EXERCISE REQUIREMENTS: Once you have located the line containing "destruct (reconcile_outage registry" in the material below, return it exactly along with each line after it through the line containing "unfold Reconcile. rewrite".

RECORD EXCERPTS:
Context (Hliving : mesh_Name mesh ∈ living).
Context (Hport : forall s, s ∈ mesh_Clusters mesh -> 0 <= entry_WireguardPort s < 65536).
Context (HD : distinct_peers registry mesh nodes).

Abbreviation claims w := (forall n c, Client registry n = Some c -> unclaimed registry mesh nodes c w).
Abbreviation run := (Reconcile registry message (mesh_Namespace mesh) (mesh_Name mesh)).

(** The first run finds a stale mapper and resets them all. *)
Lemma run_stale w :
  I w -> claims w -> blocked registry mesh (fun c => answers c w = true) ->
  (exists e, (run w).1 = (0, Some e) /\ wraps e NoKindMatch) /\
  I (run w).2 /\ claims (run w).2 /\ forall n c, Client registry n = Some c -> fresh n (run w).2.
Proof.
  intros Hw Hu Hb. destruct (ds_get _ _ HS w Hw) as (m & Eg & Hl).
  assert (Hnow : as_now w w) by done.
  pose proof (calm_GetMesh _ _ _ (calm_now w) (mesh_Namespace mesh) (mesh_Name mesh) w Hnow) as I1.
  destruct (GetMesh _ _ w) as [r w1] eqn:E. cbn [fst snd] in *. subst r.
  destruct (reconcile_outage registry message NoKindMatch nodes living (as_now w) (mesh_Namespace mesh) (mesh_Name mesh) m w w1 (calm_now w)) as (e & Er & HB & HX); try done.
  - intros c sel w' [Hw' Ha] Hn. apply (ds_refuses _ _ HS); [done|]. rewrite Ha. by destruct (answers c w).
  - by apply (live_deleting mesh m).
  - by apply (live_finalizer mesh m).
  - intros items w2 EL. rewrite (live_namespace mesh m Hl) in EL. apply (ds_valid _ _ HS w1); [apply I1|by rewrite EL].
  - by rewrite (live_name mesh m Hl).
  - intros s. rewrite (live_clusters mesh m Hl). apply Hport.
  - by apply (distinct_live registry mesh nodes m Hl).
  - intros n c Hc. apply (unclaimed_live registry mesh nodes m c w Hl). by eapply Hu.
  - destruct Hb as (s & t & cs & c & Hs & Ht & H). exists s, t, cs, c. by rewrite (live_clusters mesh m Hl).
  - assert (Hwrap : wraps e NoKindMatch).
    { destruct HB as (before & s & tgts & HB). destruct (bo_cut _ _ _ _ _ _ _ _ _ _ _ _ HB)
        as [cs w0 k _ _ [H0 _] E0|b e' [b' t a c _ _ _ _ _]].
      - by rewrite (ds_nodes _ _ HS) in E0.
      - apply (wraps_pair _ _ _ (ListingAllPeers NoKindMatch)). left. }
    assert (Hst : stale_discovery (Some e) = true) by by apply carriesNoKindMatch_iff.
    unfold Reconcile. rewrite st_bind_run. set (inner := reconcile _ _ _ _ w) in *.
    destruct HX as [[I2 _] U2]. unfold Mappers. rewrite !st_bind_run.
    pose proof (rangeClusters_perm (reg_clusters registry) inner.2) as Hperm.
    pose proof (mappers_range (reg_clusters registry) inner.2) as Hm.
    destruct (rangeClusters_quiet (reg_clusters registry) inner.2 (discovering_ok _ I2)) as (_ & _ & P3).
    pose proof (calm_rangeClusters _ _ _ (calm_now inner.2) (reg_clusters registry) inner.2 (conj I2 (fun _ => eq_refl))) as [I3 _].
    destruct (rangeClusters _ inner.2) as [all w3]. cbn [fst snd] in *.
    set (names := base.filter (fun n => isNil (mapperOf n w3) = false) all). rewrite st_ret_run. cbn [fst snd].
    assert (Hnames : forall n, n ∈ names <-> is_Some (Client registry n)).
    { intros n. unfold names. rewrite list_elem_of_filter, Hperm, list_elem_of_fmap. unfold Client. split.
      - intros [_ ([k c] & -> & Hk%elem_of_map_to_list)]. cbn. by rewrite Hk.
      - intros [c Hc]. split; [by destruct (ds_resettable _ _ HS n c w3 I3 Hc) as [r ->]|].
        destruct (reg_clusters registry !! n) as [c'|] eqn:Ec; [|done]. exists (n, c'). split; [done|]. by apply elem_of_map_to_list. }
    rewrite Er. cbn [fst snd]. destruct (refreshAll_fresh (Some e) names w3 Hst I3) as (I4 & P4 & F4 & _); [by intros n ?%Hnames|].
    split; [by exists e|]. split; [done|]. split; [|intros n c Hc; apply F4, Hnames; by exists c].
    intros n c Hc. apply (unclaimed_same registry mesh nodes c inner.2); [by rewrite P4, P3|].
    destruct (U2 n c Hc) as [U3 U4]. destruct m, mesh, Hl as [E1 E2 E3 _ _]. simpl in *. subst. by constructor.
Qed.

ANSWER AREA:
  destruct (reconcile_outage registry message NoKindMatch nodes living (as_now w) (mesh_Namespace mesh) (mesh_Name mesh) m w w1 (calm_now w)) as (e & Er & HB & HX); try done.
  - intros c sel w' [Hw' Ha] Hn. apply (ds_refuses _ _ HS); [done|]. rewrite Ha. by destruct (answers c w).
  - by apply (live_deleting mesh m).
  - by apply (live_finalizer mesh m).
  - intros items w2 EL. rewrite (live_namespace mesh m Hl) in EL. apply (ds_valid _ _ HS w1); [apply I1|by rewrite EL].
  - by rewrite (live_name mesh m Hl).
  - intros s. rewrite (live_clusters mesh m Hl). apply Hport.
  - by apply (distinct_live registry mesh nodes m Hl).
  - intros n c Hc. apply (unclaimed_live registry mesh nodes m c w Hl). by eapply Hu.
  - destruct Hb as (s & t & cs & c & Hs & Ht & H). exists s, t, cs, c. by rewrite (live_clusters mesh m Hl).
  - assert (Hwrap : wraps e NoKindMatch).
    { destruct HB as (before & s & tgts & HB). destruct (bo_cut _ _ _ _ _ _ _ _ _ _ _ _ HB)
        as [cs w0 k _ _ [H0 _] E0|b e' [b' t a c _ _ _ _ _]].
      - by rewrite (ds_nodes _ _ HS) in E0.
      - apply (wraps_pair _ _ _ (ListingAllPeers NoKindMatch)). left. }
    assert (Hst : stale_discovery (Some e) = true) by by apply carriesNoKindMatch_iff.
    unfold Reconcile. rewrite st_bind_run. set (inner := reconcile _ _ _ _ w) in *.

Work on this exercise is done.